BEGIN

(** Below 2^24 the conversion of a positive integer shifts it into a full
    mantissa and loses nothing. *)
Lemma binary_round_small sx (p : positive) :
  Z.pos p < 2 ^ 24 →
  ∃ m e, binary_round F32.prec F32.emax sx p 0 = S754_finite sx m e ∧
         -23 ≤ e ≤ 0 ∧ Z.pos m = Z.pos p * 2 ^ (- e).
Proof.
  intros Hp. unfold binary_round, shl_align.
  destruct (Zdigits2_bounds (Z.pos p)) as [Hlo Hhi]; [lia|].
  cbn [Zdigits2] in Hlo, Hhi. set (d := Z.pos (digits2_pos p)) in *.
  assert (Hd : 1 ≤ d ≤ 24).
  { split; [subst d; lia|].
    destruct (Z.le_gt_cases d 24) as [|Hgt]; [assumption|].
    assert (2 ^ 24 ≤ 2 ^ (d - 1)) by (apply Z.pow_le_mono_r; lia). lia. }
  replace (fexp F32.prec F32.emax (d + 0) - 0) with (d - 24)
    by (unfold fexp, emin, F32.prec, F32.emax; lia).
  replace (fexp F32.prec F32.emax (d + 0)) with (d - 24)
    by (unfold fexp, emin, F32.prec, F32.emax; lia).
  destruct (d - 24) as [|k|k] eqn:Hk; [| lia |].
  - exists p, 0. rewrite binary_round_aux_exact.
    + split; [reflexivity|]. split; [lia|]. cbn. lia.
    + cbn [Zdigits2]. fold d. lia.
    + lia.
  - exists (Pos.iter xO p k), (Z.neg k).
    assert (Hmz : Z.pos (Pos.iter xO p k) = Z.pos p * 2 ^ Z.pos k) by apply iter_xO.
    rewrite binary_round_aux_exact.
    + split; [reflexivity|]. split; [lia|]. exact Hmz.
    + apply Zdigits2_unique; [lia|]. rewrite Hmz.
      assert (Hpow : 0 < 2 ^ Z.pos k) by (apply Z.pow_pos_nonneg; lia).
      assert (H23 : 2 ^ (24 - 1) = 2 ^ (d - 1) * 2 ^ Z.pos k)
        by (rewrite <- Z.pow_add_r by lia; f_equal; lia).
      assert (H24 : 2 ^ 24 = 2 ^ d * 2 ^ Z.pos k)
        by (rewrite <- Z.pow_add_r by lia; f_equal; lia).
      rewrite H23, H24. split.
      * apply Z.mul_le_mono_nonneg_r; lia.
      * apply Z.mul_lt_mono_pos_r; lia.
    + lia.
Qed.

(** Integers of magnitude below 2^24 survive the conversion to float32
    and back. *)
Lemma to_int_of_int_exact n :
  - 2 ^ 24 < n < 2 ^ 24 → F32.to_int (F32.of_int n) = n.
Proof.
  intros Hn.
  assert (Hback : ∀ sx (p : positive), Z.pos p < 2 ^ 24 →
            F32.to_int (binary_round F32.prec F32.emax sx p 0) = cond_Zopp sx (Z.pos p)).
  { intros sx p Hp.
    destruct (binary_round_small sx p Hp) as (m & e & -> & He & Hm).
    unfold F32.to_int, IEEE.to_int, IEEE.trunc.
    assert (Hsh : Z.shiftl (Z.pos m) e = Z.pos p).
    { rewrite <- Z.shiftr_opp_r, Z.shiftr_div_pow2, Hm by lia.
      apply Z.div_mul. apply Z.pow_nonzero; lia. }
    rewrite Hsh.
    replace (Int64.in_range (cond_Zopp sx (Z.pos p))) with true; [reflexivity|].
    symmetry. unfold Int64.in_range, Int64.min_int, Int64.max_int.
    apply andb_true_intro. split; apply Z.leb_le; destruct sx; cbn [cond_Zopp]; lia. }
  destruct n as [|p|p].
  - reflexivity.
  - apply (Hback false). lia.
  - apply (Hback true). lia.
Qed.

END

— Brief —
Go through the material above line by line and copy it exactly.

— Response below —
(** Below 2^24 the conversion of a positive integer shifts it into a full
    mantissa and loses nothing. *)
Lemma binary_round_small sx (p : positive) :
  Z.pos p < 2 ^ 24 →
  ∃ m e, binary_round F32.prec F32.emax sx p 0 = S754_finite sx m e ∧
         -23 ≤ e ≤ 0 ∧ Z.pos m = Z.pos p * 2 ^ (- e).
Proof.
  intros Hp. unfold binary_round, shl_align.
  destruct (Zdigits2_bounds (Z.pos p)) as [Hlo Hhi]; [lia|].
  cbn [Zdigits2] in Hlo, Hhi. set (d := Z.pos (digits2_pos p)) in *.
  assert (Hd : 1 ≤ d ≤ 24).
  { split; [subst d; lia|].
    destruct (Z.le_gt_cases d 24) as [|Hgt]; [assumption|].
    assert (2 ^ 24 ≤ 2 ^ (d - 1)) by (apply Z.pow_le_mono_r; lia). lia. }
  replace (fexp F32.prec F32.emax (d + 0) - 0) with (d - 24)
    by (unfold fexp, emin, F32.prec, F32.emax; lia).
  replace (fexp F32.prec F32.emax (d + 0)) with (d - 24)
    by (unfold fexp, emin, F32.prec, F32.emax; lia).
  destruct (d - 24) as [|k|k] eqn:Hk; [| lia |].
  - exists p, 0. rewrite binary_round_aux_exact.
    + split; [reflexivity|]. split; [lia|]. cbn. lia.
    + cbn [Zdigits2]. fold d. lia.
    + lia.
  - exists (Pos.iter xO p k), (Z.neg k).
    assert (Hmz : Z.pos (Pos.iter xO p k) = Z.pos p * 2 ^ Z.pos k) by apply iter_xO.
    rewrite binary_round_aux_exact.
    + split; [reflexivity|]. split; [lia|]. exact Hmz.
    + apply Zdigits2_unique; [lia|]. rewrite Hmz.
      assert (Hpow : 0 < 2 ^ Z.pos k) by (apply Z.pow_pos_nonneg; lia).
      assert (H23 : 2 ^ (24 - 1) = 2 ^ (d - 1) * 2 ^ Z.pos k)
        by (rewrite <- Z.pow_add_r by lia; f_equal; lia).
      assert (H24 : 2 ^ 24 = 2 ^ d * 2 ^ Z.pos k)
        by (rewrite <- Z.pow_add_r by lia; f_equal; lia).
      rewrite H23, H24. split.
      * apply Z.mul_le_mono_nonneg_r; lia.
      * apply Z.mul_lt_mono_pos_r; lia.
    + lia.
Qed.

(** Integers of magnitude below 2^24 survive the conversion to float32
    and back. *)
Lemma to_int_of_int_exact n :
  - 2 ^ 24 < n < 2 ^ 24 → F32.to_int (F32.of_int n) = n.
Proof.
  intros Hn.
  assert (Hback : ∀ sx (p : positive), Z.pos p < 2 ^ 24 →
            F32.to_int (binary_round F32.prec F32.emax sx p 0) = cond_Zopp sx (Z.pos p)).
  { intros sx p Hp.
    destruct (binary_round_small sx p Hp) as (m & e & -> & He & Hm).
    unfold F32.to_int, IEEE.to_int, IEEE.trunc.
    assert (Hsh : Z.shiftl (Z.pos m) e = Z.pos p).
    { rewrite <- Z.shiftr_opp_r, Z.shiftr_div_pow2, Hm by lia.
      apply Z.div_mul. apply Z.pow_nonzero; lia. }
    rewrite Hsh.
    replace (Int64.in_range (cond_Zopp sx (Z.pos p))) with true; [reflexivity|].
    symmetry. unfold Int64.in_range, Int64.min_int, Int64.max_int.
    apply andb_true_intro. split; apply Z.leb_le; destruct sx; cbn [cond_Zopp]; lia. }
  destruct n as [|p|p].
  - reflexivity.
  - apply (Hback false). lia.
  - apply (Hback true). lia.
Qed.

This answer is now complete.